[Opening Data shown section]
(** X3. The six read-only methods (decimals, totalSupply, balanceOf,
    allowance, owner, controller) answer from the gas limit, the parameters
    and the state alone: the caller, the contract address and the static
    flag play no part, the state is left as it was and no log is pushed. *)
Theorem read_only_call_ignores_context
    input m d target_gas context context' is_static is_static' s :
  selected input = Some (m, d) →
  mutating m = false →
  execute input target_gas context is_static s
  = execute input target_gas context' is_static' s ∧
  state_after (execute input target_gas context is_static s) = s ∧
  ∀ st cost out log,
    assigned (execute input target_gas context is_static s)
    ≠ set_output st cost out (Some log).
Proof.
  intros Hsel Hm. rewrite !(execute_selected _ _ _ _ _ _ _ Hsel).
  unfold dispatch. unfold_all_cases.
  destruct m; try discriminate; simpl.
  all: split; [reflexivity|].
  all: split; [repeat case_match; reflexivity|].
  all: intros; repeat case_match; discriminate.
Qed.

(** X4. Above the cost of the selected method the gas limit plays no part:
    two calls that differ only in gas limits that both cover the cost end
    the same way.  The cost is a threshold, not a price. *)
Theorem gas_above_cost_is_irrelevant
    input m d gas1 gas2 context is_static s :
  selected input = Some (m, d) →
  spec_gas m ≤ gas1 →
  spec_gas m ≤ gas2 →
  execute input gas1 context is_static s = execute input gas2 context is_static s.
Proof.
  intros Hsel H1 H2. rewrite !(execute_selected _ _ _ _ _ _ _ Hsel).
  apply N.ltb_ge in H1, H2.
  unfold dispatch. unfold_all_cases.
  destruct m; simpl in H1, H2 |- *; rewrite ?H1, ?H2; reflexivity.
Qed.

End Reach.

(** ** What the exits carry *)

Section ExitShapes.
Context {P : Platform} {D : AbiDecoder} {L : StateCtx}.

Ltac unfold_all_cases :=
  unfold case_decimals, case_total_supply, case_balance_of, case_transfer,
    case_transfer_from, case_approve, case_allowance, case_mint, case_burn_from,
    case_transfer_ownership, case_set_controller, case_owner, case_controller,
    decoder_empty, fatal, out_of_gas, reverted, returned, result32;
  unfold total_supply_gas_cost, balance_of_gas_cost, transfer_gas_cost,
    transfer_from_gas_cost, approve_gas_cost, allowance_gas_cost, mint_gas_cost,
    burn_gas_cost, transfer_ownership_gas_cost, set_controller_gas_cost.

(** X5. Whenever [output] is filled, the call returned [true] and the cost
    it reports is 0, whichever method ran.  A log is pushed exactly by the
    mutating methods, and then the call was not static, the output is the
    32-byte word ending in 1, the log is emitted by the contract's own
    address and has three topics, the first being the event signature of the
    method. *)
Theorem success_exit_shape input target_gas context is_static s st cost out log :
  assigned (execute input target_gas context is_static s) = set_output st cost out log →
  ret (execute input target_gas context is_static s) = true ∧
  cost = 0 ∧
  ∃ m d, selected input = Some (m, d) ∧
    match log with
    | None => mutating m = false
    | Some l =>
        mutating m = true ∧ is_static = false ∧
        out = replicate 31 x00 ++ [x01] ∧
        log_address l = address context ∧
        ∃ t1 t2, log_topics l = [event_of m; t1; t2]
    end.
Proof.
  destruct (selected input) as [[m d]|] eqn:Hsel.
  - rewrite (execute_selected _ _ _ _ _ _ _ Hsel).
    unfold dispatch. unfold_all_cases.
    destruct m; simpl.
    all: repeat case_match; simpl; intros [=]; subst; simplify_eq/=.
    all: split; [reflexivity|]; split; [reflexivity|].
    all: eexists _, _; split; [reflexivity|]; simpl; eauto 10.
  - destruct (execute_not_selected input target_gas context is_static s Hsel)
      as [minor ->].
    discriminate.
Qed.

(** X6. The two status fields of a failure always go together: a failure
    that leaves [err.cost] and [err.output] alone is Fatal with Other or
    NotSupported, or Error with OutOfGas; a failure that fills all of [err]
    is Revert with Reverted and a buffer of 32 zero bytes. *)
Theorem failure_exit_statuses input target_gas context is_static s :
  let r := execute input target_gas context is_static s in
  (∀ f minor, assigned r = set_err_status f minor →
     (f = Fatal ∧ (minor = ExitFatal_Other ∨ minor = ExitFatal_NotSupported)) ∨
     (f = Error ∧ minor = ExitError_OutOfGas)) ∧
  (∀ f minor cost out, assigned r = set_err f minor cost out →
     f = Revert ∧ minor = ExitRevert_Reverted ∧ out = replicate 32 x00).
Proof.
  intros r. subst r.
  destruct (selected input) as [[m d]|] eqn:Hsel.
  - rewrite (execute_selected _ _ _ _ _ _ _ Hsel).
    unfold dispatch. unfold_all_cases.
    split; intros *; destruct m; simpl.
    all: repeat case_match; simpl; intros [=]; subst; auto.
  - pose proof Hsel as Hsel'. revert Hsel'.
    unfold selected, execute, fatal.
    destruct input as [|front rest]; simpl.
    { intros _. split; intros *; intros [=]; subst; auto. }
    destruct (Byte.eqb front chain_uuid_eth); simpl;
      [|intros _; split; intros *; intros [=]; subst; auto].
    destruct (build_from rest) as [abi_decoder|];
      [|intros _; split; intros *; intros [=]; subst; auto].
    destruct (extract_selector abi_decoder) as [[method_id d']|];
      [|intros _; split; intros *; intros [=]; subst; auto].
    destruct (method_case method_id); [discriminate|].
    intros _; split; intros *; intros [=]; subst; auto.
Qed.

(** X7. The cost of a Revert is fixed by the method and by which gate
    produced it: the gas-table cost of the method when the static gate did,
    and the failure cost of the method (3662 for transfer, 4326 for
    transferFrom whichever of its two ledger steps failed, 9299 for approve,
    3155 for the two role changes) when the ledger did. *)
Theorem revert_cost_table input target_gas context is_static s f minor cost out :
  assigned (execute input target_gas context is_static s) = set_err f minor cost out →
  ∃ m d, selected input = Some (m, d) ∧ mutating m = true ∧
    cost = if is_static then spec_gas m else reverted_cost m.
Proof.
  destruct (selected input) as [[m d]|] eqn:Hsel.
  - rewrite (execute_selected _ _ _ _ _ _ _ Hsel).
    unfold dispatch. unfold_all_cases.
    destruct m; simpl.
    all: repeat case_match; simpl; intros [=]; subst.
    all: eexists _, _; split; [reflexivity|]; split; reflexivity.
  - destruct (execute_not_selected input target_gas context is_static s Hsel)
      as [minor' ->].
    discriminate.
Qed.

(** X12. The data of a log follows the event: the two role-change events
    carry no data, and every Transfer and Approval log carries the 32-byte
    encoding of one value. *)
Theorem log_data_by_method
    input m d target_gas context is_static s st cost out l :
  selected input = Some (m, d) →
  assigned (execute input target_gas context is_static s)
  = set_output st cost out (Some l) →
  match privileged m with
  | Some role_owner => log_data l = []
  | _ => ∃ value, log_data l = to_bytes value
  end.
Proof.
  intros Hsel. rewrite (execute_selected _ _ _ _ _ _ _ Hsel).
  unfold dispatch. unfold_all_cases.
  destruct m; simpl.
  all: repeat case_match; simpl; intros [=]; subst; simpl; eauto.
Qed.

(** X13. [totalSupply()] does not read the ledger: with the same input and
    gas limit it ends the same way in every state and for every caller and
    static flag, so minting and burning never move the figure it
    reports. *)
Theorem total_supply_ignores_state
    input d target_gas context context' is_static is_static' s s' :
  selected input = Some (method_id_total_supply, d) →
  ret (execute input target_gas context is_static s)
  = ret (execute input target_gas context' is_static' s') ∧
  assigned (execute input target_gas context is_static s)
  = assigned (execute input target_gas context' is_static' s').
Proof.
  intros Hsel. rewrite !(execute_selected _ _ _ _ _ _ _ Hsel).
  simpl. unfold case_total_supply.
  repeat case_match; split; reflexivity.
Qed.

End ExitShapes.

(** ** Minting, burning and the two roles *)

Section Roles.
Context {P : Platform} {D : AbiDecoder} {L : StateCtx}.

Lemma decode_address (d : xabi_decoder_t) a :
  decode_params [abi_address] d = Some [v_address a] →
  Nat.eqb (decoder_size d) 1 = true ∧ ∃ d1, extract_address d = Some (a, d1).
Proof.
  unfold decode_params. simpl.
  destruct (Nat.eqb (decoder_size d) 1); [|discriminate].
  destruct (extract_address d) as [[a' d1]|] eqn:Ha; [|discriminate].
  intros [= ->]. split; [reflexivity|]. exists d1. reflexivity.
Qed.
[Closing Data shown section]
Beginning with the line that holds "unfold decode_params. simpl." and ending with the last line of the listing, output every line exactly. Leave out everything else.

  unfold decode_params. simpl.
  destruct (Nat.eqb (decoder_size d) 1); [|discriminate].
  destruct (extract_address d) as [[a' d1]|] eqn:Ha; [|discriminate].
  intros [= ->]. split; [reflexivity|]. exists d1. reflexivity.
Qed.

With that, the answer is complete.